Preciso me preocupar com fornecedor do Simples Nacional?

Sim — na hora de comparar propostas. Dois fornecedores com o mesmo preço podem gerar créditos de IBS e CBS diferentes: a compra de optante do Simples gera crédito limitado ao valor efetivamente cobrado dentro do regime, salvo se o fornecedor tiver optado por apurar IBS e CBS por fora. Na cotação, o mais barato na proposta pode ser o mais caro no custo final — o custo real de compra depende do regime de quem vende. A consulta de Regime Tributário mostra essa classificação por CNPJ.

O que é empresa inapta e por que importa tanto?
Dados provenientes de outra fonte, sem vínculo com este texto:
(* ===== verification/Queues.v ===== *)
(** * The queues as their callers run them

    The functions of silog_mpsc.c and silog_pqueue.c with their allocations and
    their diagnostics. Mpsc.v and PQueue.v say what they do to the queue; these
    definitions call [SiMalloc], [SiFree] and the pre-log where the functions do. *)

From S2P Require Import Prelude Errors LogEntry CObj Mpsc PQueue Os.
#[local] Open Scope Z_scope.

Section queues.
Context {S W : Type} `{!Os W, !Others S W}.
Implicit Types (e : env S W).
#[local] Abbreviation E := (SILOG_PRELOG_E SILOG_PRELOG_COMM).

(** ** The ring *)

(** [SilogMpscQueueInit] for a queue [q] that exists. *)
Definition queue_init (elementSize capacity : Z) (q : SiLogMpscQueue) : M S W (ErrorCode * SiLogMpscQueue) :=
  if (elementSize =? 0) || (capacity =? 0) || negb (Z.land capacity (u32 (capacity - 1)) =? 0)
  then mret (mpsc_init None None elementSize capacity q)
  else
    b ← SiMalloc (u32 (elementSize * capacity));
    if ret b =? 0 then
      E "MPSC queue memory allocation failed" [] ;; mret (mpsc_init None None elementSize capacity q)
    else
      let buffer := replicate (Z.to_nat (u32 (elementSize * capacity))) 0 in
      s ← SiMalloc (4 * capacity);
      if ret s =? 0 then
        _ ← SiFree;
        E "MPSC queue seq allocation failed" [] ;; mret (mpsc_init (Some buffer) None elementSize capacity q)
      else mret (mpsc_init (Some buffer) (Some (replicate (Z.to_nat capacity) 0)) elementSize capacity q).

(** [SilogMpscQueuePush] writes one diagnostic. *)
Definition queue_push (lq : option SiLogMpscQueue) (element : option (list Z)) : M S W (ErrorCode * option SiLogMpscQueue) :=
  (match lq, element with
   | Some q, Some _ =>
       if bool_decide (mq_buffer q = None) || (mq_capacity q =? 0) || bool_decide (mq_seq q = None)
       then E "MPSC queue not initialized" [] else mret tt
   | _, _ => mret tt
   end) ;;
  lift (SilogMpscQueuePush lq element).

Definition queue_destroy (q : SiLogMpscQueue) : M S W SiLogMpscQueue :=
  (if bool_decide (mq_buffer q = None) then mret tt else _ ← SiFree; mret tt) ;;
  (if bool_decide (mq_seq q = None) then mret tt else _ ← SiFree; mret tt) ;;
  mret (mpsc_destroy q).

(** ** The priority queue *)

Definition pqueue_init (lq : option SiLogPQueue) (elementSize capacity : Z) (compare : option CompareFunc)
    : M S W (ErrorCode * option SiLogPQueue) :=
  if bool_decide (lq = None) || (elementSize =? 0) || (capacity =? 0) || bool_decide (compare = None) then
    E "PQueueInit failed: invalid argument" [] ;; mret (SilogPQueueInit None lq elementSize capacity compare)
  else
    b ← SiMalloc (u32 (elementSize * capacity));
    if ret b =? 0 then
      E "PQueueInit failed: out of memory" [] ;; mret (SilogPQueueInit None lq elementSize capacity compare)
    else mret (SilogPQueueInit (Some (replicate (Z.to_nat (u32 (elementSize * capacity))) 0)) lq elementSize capacity compare).

(** [SiftUp] and [SiftDown] allocate and free a temporary element. *)
Definition with_temp {A} (name : string) (elementSize : Z) (k : bool -> option A) : M S W A :=
  t ← SiMalloc elementSize;
  if ret t =? 0 then E name [] ;; lift (k false)
  else r ← lift (k true); _ ← SiFree; mret r.

Definition pqueue_push (lq : option SiLogPQueue) (element : option (list Z)) : M S W (ErrorCode * option SiLogPQueue) :=
  match lq, element with
  | Some q, Some _ =>
      if SilogPQueueIsFull lq then
        E "PQueuePush failed: queue is full" [] ;; lift (SilogPQueuePush false lq element)
      else with_temp "SiftUp failed: out of memory" (pq_elementSize q) (fun malloc => SilogPQueuePush malloc lq element)
  | _, _ => E "PQueuePush failed: invalid argument" [] ;; lift (SilogPQueuePush false lq element)
  end.

Definition pqueue_pop (lq : option SiLogPQueue) (outElement : bool)
    : M S W (ErrorCode * option SiLogPQueue * option (list Z)) :=
  match lq, outElement with
  | Some q, true =>
      if pq_size q =? 0 then
        E "PQueuePop failed: queue is empty" [] ;; lift (SilogPQueuePop false lq outElement)
      else if 1 <? pq_size q then
        with_temp "SiftDown failed: out of memory" (pq_elementSize q) (fun malloc => SilogPQueuePop malloc lq outElement)
      else lift (SilogPQueuePop true lq outElement)
  | _, _ => E "PQueuePop failed: invalid argument" [] ;; lift (SilogPQueuePop false lq outElement)
  end.

Definition pqueue_peek (lq : option SiLogPQueue) (outElement : bool) : M S W (ErrorCode * option (list Z)) :=
  (match lq, outElement with
   | Some q, true => if pq_size q =? 0 then E "PQueuePeek failed: queue is empty" [] else mret tt
   | _, _ => E "PQueuePeek failed: invalid argument" []
   end) ;;
  lift (SilogPQueuePeek lq outElement).

(** [grown] is the object that [realloc] returns when it succeeds. *)
Definition pqueue_reserve (grown : list Z) (lq : option SiLogPQueue) (newCapacity : Z) : M S W (ErrorCode * option SiLogPQueue) :=
  match lq with
  | Some q =>
      if newCapacity <=? pq_capacity q then
        E "PQueueReserve failed: invalid argument" [] ;; mret (SilogPQueueReserve None lq newCapacity)
      else
        b ← sys (CRealloc (u32 (pq_elementSize q * newCapacity)));
        if ret b =? 0 then
          E "PQueueReserve failed: out of memory" [] ;; mret (SilogPQueueReserve None lq newCapacity)
        else mret (SilogPQueueReserve (Some grown) lq newCapacity)
  | None => E "PQueueReserve failed: invalid argument" [] ;; mret (SilogPQueueReserve None lq newCapacity)
  end.

Definition pqueue_destroy (lq : option SiLogPQueue) : M S W (option SiLogPQueue) :=
  match lq with
  | Some _ => _ ← SiFree; mret (SilogPQueueDestroy lq)
  | None => mret (SilogPQueueDestroy lq)
  end.

(** ** What they do to the caller: allocations and diagnostics only *)

Definition alloc_only (t : trace_t) : Prop :=
  Forall (fun ev => match ev.1 with CMalloc _ | CFree | CRealloc _ => True | _ => False end) t.

Lemma env_nil e : Env (mem e) (world e) (trace e ++ []) (held e) = e.
Proof. destruct e. cbn. by rewrite app_nil_r. Qed.

Lemma wp_queue_init es cap k q (Q : ErrorCode * SiLogMpscQueue -> env S W -> Prop) e :
  0 < es -> 0 <= k <= 31 -> cap = 2 ^ k -> es * cap < 2 ^ 32 ->
  (forall c q' w t, alloc_only t -> (c = SILOG_OK -> mpsc_repr es cap q' []) ->
     Q (c, q') (Env (mem e) w (trace e ++ t) (held e))) ->
  wp (queue_init es cap q) Q e.
Proof.
  intros Hes Hk Hcap Hfit HQ. assert (0 < cap) by (subst; lia). unfold queue_init.
  assert (forall mm sm, mm = None \/ sm = None -> (mpsc_init mm sm es cap q).1 <> SILOG_OK) as Hno.
  { intros mm sm Hn. unfold mpsc_init. repeat case_match; try done; by destruct Hn. }
  assert (forall mm sm w t, alloc_only t -> mm = None \/ sm = None ->
    Q (mpsc_init mm sm es cap q) (Env (mem e) w (trace e ++ t) (held e))) as Hfail.
  { intros mm sm w t Ht Hn. specialize (Hno mm sm Hn). destruct (mpsc_init mm sm es cap q) as [c q']. by apply HQ. }
  wp_step.
  { wp_step. rewrite <- (env_nil e). apply Hfail; [constructor|by left]. }
  wp_step. wp_step. wp_step. { wp_step. apply Hfail; [by repeat constructor|by left]. }
  wp_step. wp_step. wp_step.
  { wp_step. wp_step. wp_step. rewrite <- !(assoc_L (++)). apply Hfail; [by repeat constructor|by right]. }
  wp_step. rewrite <- (assoc_L (++)).
  destruct (mpsc_init_repr es cap k (replicate (Z.to_nat (u32 (es * cap))) 0) (replicate (Z.to_nat cap) 0) q) as (q' & -> & Hq); try done.
  - rewrite length_replicate. pose proof (u32_range (es * cap)) as []. lia.
  - rewrite length_replicate. lia.
  - by apply HQ; [repeat constructor|].
Qed.

Lemma wp_queue_push lq el r (Q : ErrorCode * option SiLogMpscQueue -> env S W -> Prop) e :
  SilogMpscQueuePush lq el = Some r -> (forall w, Q r (Env (mem e) w (trace e) (held e))) -> wp (queue_push lq el) Q e.
Proof.
  intros Hr HQ. unfold queue_push. wp_step.
  assert (forall w, wp (lift (SilogMpscQueuePush lq el)) Q (Env (mem e) w (trace e) (held e))) as H
    by (intros w; by eapply wp_lift).
  destruct e. destruct lq, el; repeat first [apply H | wp_step].
Qed.

Lemma wp_queue_destroy q (Q : SiLogMpscQueue -> env S W -> Prop) e :
  (forall w t, alloc_only t -> Q (mpsc_destroy q) (Env (mem e) w (trace e ++ t) (held e))) -> wp (queue_destroy q) Q e.
Proof.
  intros HQ. unfold queue_destroy.
  assert (forall b (P : unit -> env S W -> Prop) e0, (forall w t, alloc_only t -> P tt (Env (mem e0) w (trace e0 ++ t) (held e0))) ->
    wp (if b : bool then mret tt else _ ← SiFree; mret tt) P e0) as Hfree.
  { intros [] P e0 HP; [wp_step; rewrite <- (env_nil e0); apply HP; constructor|].
    wp_step. wp_step. wp_step. apply HP. by repeat constructor. }
  wp_step. apply Hfree. intros w1 t1 H1. wp_step. apply Hfree. intros w2 t2 H2. wp_step. cbn [mem trace held].
  rewrite <- (assoc_L (++)). apply HQ. by apply Forall_app.
Qed.

(** The priority queue where [malloc] succeeds. *)
Definition memory (w : W) (n : Z) : Prop := forall a w', os (CMalloc n) w = (a, w') -> ret a <> 0.

Lemma wp_with_temp {A} name es (k : bool -> option A) r (Q : A -> env S W -> Prop) e :
  memory (world e) es -> k true = Some r ->
  (forall w t, alloc_only t -> Q r (Env (mem e) w (trace e ++ t) (held e))) -> wp (with_temp name es k) Q e.
Proof.
  intros Hm Hk HQ. unfold with_temp. wp_step. wp_step. pose proof (Hm _ _ H). ztest.
  wp_step. eapply wp_lift; [exact Hk|]. wp_step. wp_step. wp_step. rewrite <- (assoc_L (++)). apply HQ. by repeat constructor.
Qed.

Lemma wp_pqueue_push q x r (Q : ErrorCode * option SiLogPQueue -> env S W -> Prop) e :
  memory (world e) (pq_elementSize q) -> SilogPQueuePush true (Some q) (Some x) = Some r ->
  (forall w t, alloc_only t -> Q r (Env (mem e) w (trace e ++ t) (held e))) ->
  wp (pqueue_push (Some q) (Some x)) Q e.
Proof.
  intros Hm Hr HQ. unfold pqueue_push. destruct (SilogPQueueIsFull (Some q)) eqn:Hf; [|by eapply wp_with_temp].
  wp_diags. eapply (wp_lift _ r); [|rewrite <- (app_nil_r (trace e)); apply HQ; constructor].
  cbn in *. unfold pq_push in *. by rewrite Hf in *.
Qed.

Lemma wp_pqueue_pop q r (Q : ErrorCode * option SiLogPQueue * option (list Z) -> env S W -> Prop) e :
  memory (world e) (pq_elementSize q) -> 0 <= pq_size q < 2 ^ 32 -> SilogPQueuePop true (Some q) true = Some r ->
  (forall w t, alloc_only t -> Q r (Env (mem e) w (trace e ++ t) (held e))) -> wp (pqueue_pop (Some q) true) Q e.
Proof.
  intros Hm Hs Hr HQ. unfold pqueue_pop. destruct (pq_size q =? 0) eqn:Hz.
  { wp_diags. eapply (wp_lift _ r); [|rewrite <- (app_nil_r (trace e)); apply HQ; constructor].
    cbn in *. unfold pq_pop in *. by rewrite Hz in *. }
  destruct (1 <? pq_size q); [by eapply wp_with_temp|]. eapply wp_lift; [exact Hr|]. rewrite <- (env_nil e). apply HQ. constructor.
Qed.

Lemma wp_pqueue_init lq es cap cmp (Q : ErrorCode * option SiLogPQueue -> env S W -> Prop) e :
  memory (world e) (u32 (es * cap)) -> es <> 0 -> cap <> 0 ->
  (forall w t, alloc_only t ->
     Q (SILOG_OK, Some (MkPQ (Some (replicate (Z.to_nat (u32 (es * cap))) 0)) es cap 0 cmp)) (Env (mem e) w (trace e ++ t) (held e))) ->
  is_Some lq -> wp (pqueue_init lq es cap (Some cmp)) Q e.
Proof.
  intros Hm Hes Hcap HQ [q ->]. unfold pqueue_init. rewrite bool_decide_false by done. ztest. rewrite bool_decide_false by done. cbn [orb].
  wp_step. wp_step. pose proof (Hm _ _ H). ztest. wp_step. cbn. ztest. cbn. apply HQ. by repeat constructor.
Qed.

Lemma wp_pqueue_destroy q (Q : option SiLogPQueue -> env S W -> Prop) e :
  (forall w t r, alloc_only t -> Q r (Env (mem e) w (trace e ++ t) (held e))) -> wp (pqueue_destroy (Some q)) Q e.
Proof. intros HQ. unfold pqueue_destroy. wp_step. wp_step. wp_step. apply HQ. by repeat constructor. Qed.
End queues.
É o CNPJ declarado inapto, em geral por omissão de declarações obrigatórias por 90 dias ou mais. Pelo art. 82 da Lei 9.430/1996, os documentos fiscais emitidos por empresa inapta são considerados inidôneos: não amparam crédito nem dedução de despesa. Há proteção ao adquirente de boa-fé que comprova o pagamento e o recebimento das mercadorias ou serviços, mas essa é uma discussão que se trava em fiscalização — verificar a situação cadastral antes de pagar evita a briga.

Com que frequência devo verificar minha base de fornecedores?

Não existe frequência única: situação fiscal é foto, não filme — pode mudar a qualquer momento, e ninguém liga para avisar. O fornecedor regular na homologação pode estar inapto meses depois. A prática recomendada é homologar na entrada e reverificar a base periodicamente, com frequência proporcional ao volume e à criticidade de cada fornecedor.

Quanto custa a verificação de fornecedores?

O preço é por consulta executada e diminui conforme o volume mensal. Como a composição varia — quais verificações, quantos CNPJs, qual recorrência — o valor depende do desenho da sua operação. Fale com nossa equipe para dimensionar. Serviço sujeito a valor mínimo de contratação.

Atualizado em agosto de 2026. Conteúdo informativo. As regras do IBS, da CBS e do split payment estão em regulamentação (LC 214/2025 e atos do Comitê Gestor do IBS e da administração tributária federal) e podem mudar. Este material não substitui a orientação do seu contador ou advogado tributarista.